QH is derived under the assumption that the observables decay along single-exponential curves with increased noise. Our simulation shows that QH can be robust against violation of this assumption when applied to dual-exponential observables. However, such robustness may not persist with a further increase in the number of exponential components. A multi-exponential version of QH can be done through probing at more error rates and fitting Eq. (41) to the data. Alternatively, instead of probing at more error rates, we can also try to verify more symmetries. In such a way, we can obtain a set of expectation values corresponding to different verification syndromes for the multi-exponential version of the hyperbolic fitting. An example can be using the separate fermion number parity symmetries for each spin subspace, which will lead to expectation values corresponding to the four possible verification syndromes. However, how to recombine these expectation values in the case of multiple symmetries and how to use quasi-probability to transform the local error channels into the suitable forms for such a recombination is not a simple extension of the single-symmetry case we considered.
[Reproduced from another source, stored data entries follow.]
(** * gwf local backend: the task scheduler and its state machine

    A shallow embedding of [gwf/backends/local.py]: [LocalStatus], [Task],
    [TaskScheduler] with its operations [enqueue_task], [cancel_task],
    [get_status], [set_status], [schedule_once] and the recursive transition
    function [_set_status], and of [LocalBackend.logs].

    Conventions of the embedding.
    - A Python [dict] is a [gmap]; the [OrderedDict] [_queue] is an
      association list with unique keys, in insertion order.
    - A Python [set] of task ids is a list without duplicates; the order of
      the list stands for the iteration order of the set, and [set.add]
      appends an absent element.  [_dependents] is a [defaultdict(set)]: a
      missing key reads as the empty set, and the empty entries that reading
      creates are not represented (no access of the scheduler tells an empty
      entry from a missing one).
    - An operation yields [Ok st] when it returns and [Raise e st] when it
      raises [e]; in both cases [st] is the scheduler as the operation left
      it (the lock is released by the [with] block either way).
    - The threads of the executors are not part of the model: their
      callbacks arrive as [set_status] operations. *)

From Stdlib Require Import ZArith.
From stdpp Require Import base tactics option list gmap strings sets fin_sets relations.

Set Warnings "-clear-no-such-hyp".

Local Open Scope Z_scope.
Local Open Scope string_scope.

(** ** Data model *)

Inductive LocalStatus :=
  | UNKNOWN | SUBMITTED | RUNNING | FAILED | COMPLETED | CANCELLED.

#[global] Instance LocalStatus_eq_dec : EqDecision LocalStatus.
Proof. solve_decision. Defined.

Module Task.
Record t := mk {
  id : string;
  script : string;
  working_dir : option string;
  env : gmap string string;
  resources : gmap string Z;
  dependencies : list string
}.
End Task.

(** [Executor]: the task it was asked to execute ([_task], [None] before
    [execute]) and its cancellation flag. *)
Record Executor := mkExecutor {
  ex_task : option Task.t;
  ex_cancelled : bool
}.

Definition Executor_new : Executor := mkExecutor None false.
Definition Executor_execute (task : Task.t) (e : Executor) : Executor :=
  mkExecutor (Some task) (ex_cancelled e).
Definition Executor_cancel (e : Executor) : Executor :=
  mkExecutor (ex_task e) true.

Inductive exn :=
  | KeyError (key : string)
  | BackendError (msg : string)
  | UnboundLocalError (name : string)
  | RecursionError.

Record TaskScheduler := mkScheduler {
  _max_cores : Z;
  _queue : list (string * Task.t);
  _dependents : gmap string (list string);
  _status_map : gmap string LocalStatus;
  _executors : gmap string Executor;
  _available_cores : Z;
  _shutdown : bool
}.

Inductive result (A : Type) :=
  | Ok (a : A)
  | Raise (e : exn) (a : A).
Arguments Ok {A} a.
Arguments Raise {A} e a.

(** The scheduler an operation leaves behind, however it ended. *)
Definition state_of {A} (r : result A) : A :=
  match r with Ok a => a | Raise _ a => a end.

Definition FAILED_STATES : list LocalStatus := [CANCELLED; FAILED].
Definition FINISHED_STATES : list LocalStatus := [CANCELLED; FAILED; COMPLETED].

(** [TaskScheduler.__init__] *)
Definition init (max_cores : Z) : TaskScheduler :=
  mkScheduler max_cores [] ∅ ∅ ∅ max_cores false.

(** ** The ordered dictionary [_queue] *)

Fixpoint od_get {A} (k : string) (q : list (string * A)) : option A :=
  match q with
  | [] => None
  | (k', v) :: q' => if decide (k' = k) then Some v else od_get k q'
  end.

(** [q[k] = v]: an existing key keeps its place, a new key goes last. *)
Fixpoint od_set {A} (k : string) (v : A) (q : list (string * A)) : list (string * A) :=
  match q with
  | [] => [(k, v)]
  | (k', v') :: q' =>
      if decide (k' = k) then (k, v) :: q' else (k', v') :: od_set k v q'
  end.

Fixpoint od_del {A} (k : string) (q : list (string * A)) : list (string * A) :=
  match q with
  | [] => []
  | (k', v') :: q' =>
      if decide (k' = k) then od_del k q' else (k', v') :: od_del k q'
  end.

(** ** Field updates *)

Definition with_queue (q : list (string * Task.t)) (st : TaskScheduler) :=
  mkScheduler (_max_cores st) q (_dependents st) (_status_map st)
              (_executors st) (_available_cores st) (_shutdown st).
Definition with_dependents (d : gmap string (list string)) (st : TaskScheduler) :=
  mkScheduler (_max_cores st) (_queue st) d (_status_map st)
              (_executors st) (_available_cores st) (_shutdown st).
Definition with_status_map (m : gmap string LocalStatus) (st : TaskScheduler) :=
  mkScheduler (_max_cores st) (_queue st) (_dependents st) m
              (_executors st) (_available_cores st) (_shutdown st).
Definition with_executors (e : gmap string Executor) (st : TaskScheduler) :=
  mkScheduler (_max_cores st) (_queue st) (_dependents st) (_status_map st)
              e (_available_cores st) (_shutdown st).
Definition with_available_cores (c : Z) (st : TaskScheduler) :=
  mkScheduler (_max_cores st) (_queue st) (_dependents st) (_status_map st)
              (_executors st) c (_shutdown st).

(** [self._status_map.get(task_id, LocalStatus.UNKNOWN)] *)
Definition get_status (st : TaskScheduler) (task_id : string) : LocalStatus :=
  default UNKNOWN (_status_map st !! task_id).

(** [self._dependents[task_id]] *)
Definition dependents_of (st : TaskScheduler) (task_id : string) : list string :=
  default [] (_dependents st !! task_id).

(** [s.add(x)] on a set kept as a duplicate-free list *)
Definition set_add (x : string) (s : list string) : list string :=
  if decide (x ∈ s) then s else s ++ [x].

(** [self._dependents[dep_id].add(id)] *)
Definition add_dependent (dep_id id : string) (st : TaskScheduler) : TaskScheduler :=
  with_dependents (<[dep_id := set_add id (dependents_of st dep_id)]> (_dependents st)) st.

(** [self._status_map[task_id] = status] *)
Definition store_status (task_id : string) (status : LocalStatus) (st : TaskScheduler) :=
  with_status_map (<[task_id := status]> (_status_map st)) st.

(** ** [TaskScheduler._set_status] *)

(** How the loop over the dependencies of a submitted task ends: with the
    [return] (or the exception) inside the loop, or by running to its end. *)
Inductive flow :=
  | Return (r : result TaskScheduler)
  | Continue (st : TaskScheduler).

(** The [elif] branches after the first one, up to the statement that
    stores the new status: the executor is created and started (SUBMITTED
    to RUNNING), cancelled and dropped (RUNNING to CANCELLED), the task
    leaves the queue (SUBMITTED to CANCELLED), or a core is handed back
    (any other move to a finished status). *)
Definition transition (st : TaskScheduler) (task_id : string)
           (old_status status : LocalStatus) : result TaskScheduler :=
  if bool_decide (status = RUNNING ∧ old_status = SUBMITTED) then
    let st := with_available_cores (_available_cores st - 1) st in
    let st := with_executors (<[task_id := Executor_new]> (_executors st)) st in
    match od_get task_id (_queue st) with
    | None => Raise (KeyError task_id) st
    | Some task =>
        let st := with_executors
                    (<[task_id := Executor_execute task Executor_new]> (_executors st)) st in
        Ok (with_queue (od_del task_id (_queue st)) st)
    end
  else if bool_decide (status = CANCELLED ∧ old_status = RUNNING) then
    match _executors st !! task_id with
    | None => Raise (KeyError task_id) st
    | Some executor => Ok (with_executors (delete task_id (_executors st)) st)
    end
  else if bool_decide (status = CANCELLED ∧ old_status = SUBMITTED) then
    match od_get task_id (_queue st) with
    | None => Raise (KeyError task_id) st
    | Some _ => Ok (with_queue (od_del task_id (_queue st)) st)
    end
  else if bool_decide (status ∈ FINISHED_STATES) then
    let st := with_available_cores (_available_cores st + 1) st in
    if decide (old_status = RUNNING) then
      match _executors st !! task_id with
      | None => Raise (KeyError task_id) st
      | Some _ => Ok (with_executors (delete task_id (_executors st)) st)
      end
    else Ok st
  else Ok st.

Section body.
(** The recursive call [self._set_status(_, LocalStatus.FAILED)]; [None]
    when the recursion budget is used up. *)
Variable rec : TaskScheduler → string → option (result TaskScheduler).

(** [for dep_id in self._dependents[task_id]:
       self._set_status(dep_id, LocalStatus.FAILED)] *)
Fixpoint propagate (deps : list string) (st : TaskScheduler)
  : option (result TaskScheduler) :=
  match deps with
  | [] => Some (Ok st)
  | dep_id :: deps' =>
      match rec st dep_id with
      | Some (Ok st') => propagate deps' st'
      | other => other
      end
  end.

(** [for dep_id in task.dependencies: ...] of the first branch (UNKNOWN to
    SUBMITTED) *)
Fixpoint submit_loop (task_id : string) (task : Task.t) (deps : list string)
         (st : TaskScheduler) : option flow :=
  match deps with
  | [] => Some (Continue st)
  | dep_id :: deps' =>
      match _status_map st !! dep_id with
      | None =>
          Some (Return (Raise (BackendError ("Unknown dependency '" ++ dep_id ++ "'")) st))
      | Some dep_status =>
          if bool_decide (dep_status ∈ FAILED_STATES)
          then Return <$> rec st task_id
          else submit_loop task_id task deps' (add_dependent dep_id (Task.id task) st)
      end
  end.

(** The last two statements: store the status, then fail the dependents
    when the new status is a failed one. *)
Definition finish (task_id : string) (status : LocalStatus) (st : TaskScheduler)
  : option (result TaskScheduler) :=
  let st := store_status task_id status st in
  if bool_decide (status ∈ FAILED_STATES)
  then propagate (dependents_of st task_id) st
  else Some (Ok st).

Definition set_status_body (st : TaskScheduler) (task_id : string)
           (status : LocalStatus) : option (result TaskScheduler) :=
  let old_status := get_status st task_id in
  if decide (old_status = status) then Some (Ok st)
  else if bool_decide (status = SUBMITTED ∧ old_status = UNKNOWN) then
    match od_get task_id (_queue st) with
    | None => Some (Raise (KeyError task_id) st)
    | Some task =>
        match submit_loop task_id task (Task.dependencies task) st with
        | None => None
        | Some (Return r) => Some r
        | Some (Continue st) => finish task_id status st
        end
    end
  else
    match transition st task_id old_status status with
    | Raise e st => Some (Raise e st)
    | Ok st => finish task_id status st
    end.
End body.

(** [_set_status] with a recursion budget: every recursive call of the
    source asks for [FAILED]. *)
Fixpoint set_status_aux (fuel : nat) (st : TaskScheduler) (task_id : string)
         (status : LocalStatus) : option (result TaskScheduler) :=
  match fuel with
  | O => None
  | S fuel' =>
      set_status_body (λ st' id', set_status_aux fuel' st' id' FAILED) st task_id status
  end.

(** All the ids recorded as somebody's dependent. *)
Definition all_dependents (st : TaskScheduler) : list string :=
  concat (snd <$> map_to_list (_dependents st)).

(** A budget that is always enough (see [set_status_aux_total]): a call
    goes on only from a task that is not yet FAILED and marks it FAILED
    before it recurses. *)
Definition fuel_bound (st : TaskScheduler) : nat :=
  (length (all_dependents st) + 4)%nat.

Definition _set_status (st : TaskScheduler) (task_id : string) (status : LocalStatus)
  : result TaskScheduler :=
  match set_status_aux (fuel_bound st) st task_id status with
  | Some r => r
  | None => Raise RecursionError st
  end.

(** ** The public operations *)

Definition enqueue_task (st : TaskScheduler) (task : Task.t) : result TaskScheduler :=
  let st := with_queue (od_set (Task.id task) task (_queue st)) st in
  _set_status st (Task.id task) SUBMITTED.

Definition cancel_task (st : TaskScheduler) (task_id : string) : result TaskScheduler :=
  _set_status st task_id CANCELLED.

Definition set_status (st : TaskScheduler) (task_id : string) (status : LocalStatus)
  : result TaskScheduler :=
  _set_status st task_id status.

(** *** [schedule_once] *)

(** [any(self._status_map[dep_id] in self.FAILED_STATES for dep_id in deps)] *)
Fixpoint has_failed_dep (st : TaskScheduler) (deps : list string) : exn + bool :=
  match deps with
  | [] => inr false
  | dep_id :: deps' =>
      match _status_map st !! dep_id with
      | None => inl (KeyError dep_id)
      | Some s => if bool_decide (s ∈ FAILED_STATES) then inr true
                  else has_failed_dep st deps'
      end
  end.

(** [all(self._status_map[dep_id] == LocalStatus.COMPLETED for dep_id in deps)] *)
Fixpoint can_run (st : TaskScheduler) (deps : list string) : exn + bool :=
  match deps with
  | [] => inr true
  | dep_id :: deps' =>
      match _status_map st !! dep_id with
      | None => inl (KeyError dep_id)
      | Some s => if decide (s = COMPLETED) then can_run st deps' else inr false
      end
  end.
In our derivation, the number of exponential components in the expectation value decay curve in Eq. (34) is expected to scale exponentially with the number of gates. However, in our simulations, we fitted at most two exponential components for each of the observable decay curves. More analysis is needed to bridge the gap between the expected and the actual number of exponential components required, possibly based on the symmetry of the circuit. This will help us understand how the number of exponential components scales with the system size, enabling us to gauge the performance and the costs of scaling up the multi-exponential extrapolation method. It might be useful to draw ideas from non-Clifford randomized benchmarking15,16,17, in which multi-exponential decay is also employed for the fitting of the fidelity curves. When applying multi-exponential extrapolation in practice, we might want to develop Bayesian methods to determine whether we need to probe at more error rates, which error rates to probe, and whether to change the number of exponential components of our fitted curve based on the existing data. This has been done in the context of randomized benchmarking18 and it would be interesting to see its performance in the context of multi-exponential extrapolation.

One combination of error mitigation techniques that we have not explored here is pairing symmetry verification with error extrapolation without using quasi-probability. The naive version of such a combination is discussed in ref. 3. To make use of the results in this Article, one possible way is to approximate all the local error channels as the compositions of detectable and undetectable error channels, so that we can deal with them separately using hyperbolic extrapolation and exponential extrapolation. It would be very interesting to see the implementation details of such a method and how it compares to pure error extrapolation.

We have only considered Pauli noise in this Article, thus it will also be interesting to see whether our arguments can be extended to other error channels like amplitude damping or coherent errors. In practice, we can transform any error channels into Pauli channels using Pauli twirling19,20 and then apply our methods. Note that we can even perform further twirling like Clifford twirling to transform the error channels into group channels, which can be better mitigated as we have observed. Ways to transform a given error channel into a group channel can be an interesting area of investigation.